When the line containing "prints for them, in" is found in the data below, copy it and each line after it through the line containing "(** A computation that returns normally. *)", exactly and with no others.

* INPUT
╭──

Fixpoint eir_loop_obj (I : Imports) (fuel : nat) (ext_inq_rsp : nat) : H unit :=
  match fuel with
  | O => lift ([], OutOfFuel)
  | S fuel' =>
    b <~ bytes_at ext_inq_rsp ;;
    b0 <~ lift (index b 0) ;;
    if b0 =? 0 then lift (ret tt)
    else
      let length := b0 in
      data <~ new_bytes (slice b 1 (1 + Z.to_nat length)) ;;
      d <~ bytes_at data ;;
      data_type <~ lift (index d 0) ;;
      b <~ bytes_at ext_inq_rsp ;;
      ext_inq_rsp' <~ new_bytes (drop (1 + Z.to_nat length) b) ;;
      lift (print_end [INDENT I] "") ;;~
      d <~ bytes_at data ;;
      lift (pp_eir_element I length d data_type) ;;~
      eir_loop_obj I fuel' ext_inq_rsp'
  end.

Definition pp_ext_inquiry_rsp_obj (I : Imports) (ext_inq_rsp : nat) : H unit :=
  lift (print_end ["Extended inquiry response: "] "") ;;~
  b <~ bytes_at ext_inq_rsp ;;
  b0 <~ lift (index b 0) ;;
  if b0 =? 0 then lift (print [red I "None"])
  else
    lift (print []) ;;~
    b <~ bytes_at ext_inq_rsp ;;
    eir_loop_obj I (S (List.length b)) ext_inq_rsp.

(** The caller's side: the same object is handed to the walker twice. *)
Definition walk_twice (I : Imports) (ext_inq_rsp : nat)
    (h : gmap nat (list byte)) : gmap nat (list byte) * M unit * M unit :=
  let '(h1, m1) := pp_ext_inquiry_rsp_obj I ext_inq_rsp h in
  let '(h2, m2) := pp_ext_inquiry_rsp_obj I ext_inq_rsp h1 in
  (h2, m1, m2).

(** What a method does with an address that is not yet in [scanned_dev]:
    the first thing printed is the address line, and a normal return hands
    back the scanner with the address appended. *)
Definition shown_and_stored (I : Imports) (self : BRScanner)
    (bd_addr : string) (m : M BRScanner) : Prop :=
  returns (fun self' => self' = scanned_dev_append self bd_addr) m /\
  exists out,
    m.1 = Print (line ["Addr:"; blue I bd_addr;
                       "(" +:+ bdaddr_to_company_name I bd_addr +:+ ")"])
          :: out.

(** Two hexadecimal digits read back as a byte: the inverse of ['%02X'] on
    bytes, by which the formatting of an address is shown to lose nothing. *)
Definition byte_of_hex (s : string) : option byte :=
  Byte.of_N (HexString.Raw.to_N s 0).

(** The bits that [pp_cod] tests for the service class and the names it
    prints for them, in the order of the tests. *)
Definition service_class_bits : list (Z * string) :=
  [ (23, "Information"); (22, "Telephony"); (21, "Audio");
    (20, "Object Transfer"); (19, "Capturing"); (18, "Rendering");
    (17, "Networking"); (16, "Positioning");
    (13, "Limited Discoverable Mode") ]%string.

(** A computation that returns normally. *)
Definition succeeds (m : M unit) : Prop := m.2 = Normal tt.

(** The block starts with a length byte of zero. *)
Definition terminated (b : list byte) : Prop :=
  exists x tl, b = x :: tl /\ byte_val x = 0.

(** [does rs r m]: the computation [m] sends the requests [rs] to the
    controller, in this order, and ends with the outcome [r]. *)
Definition does (rs : list hci_call) (r : outcome unit) (m : M unit) : Prop :=
  requests m.1 = rs /\ m.2 = r.

(** A remote device with two pages of extended features, of which page 1
    cannot be read. *)
Definition hci_page1_fails : Controller := {|
  create_connection := create_connection hci_no_ext;
  read_remote_version_information := read_remote_version_information hci_no_ext;
  read_remote_supported_features := fun _ =>
    {| rf_status := 0; lmp_features := repeat xff%byte 8 |};
  read_remote_extended_features := fun _ page =>
    {| re_status := if page =? 1 then 8 else 0; max_page_num := 2;
       ext_lmp_features := repeat x00%byte 8 |}
|}.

╰──

* SOLUTION TO THE PROBLEM
    prints for them, in the order of the tests. *)
Definition service_class_bits : list (Z * string) :=
  [ (23, "Information"); (22, "Telephony"); (21, "Audio");
    (20, "Object Transfer"); (19, "Capturing"); (18, "Rendering");
    (17, "Networking"); (16, "Positioning");
    (13, "Limited Discoverable Mode") ]%string.

(** A computation that returns normally. *)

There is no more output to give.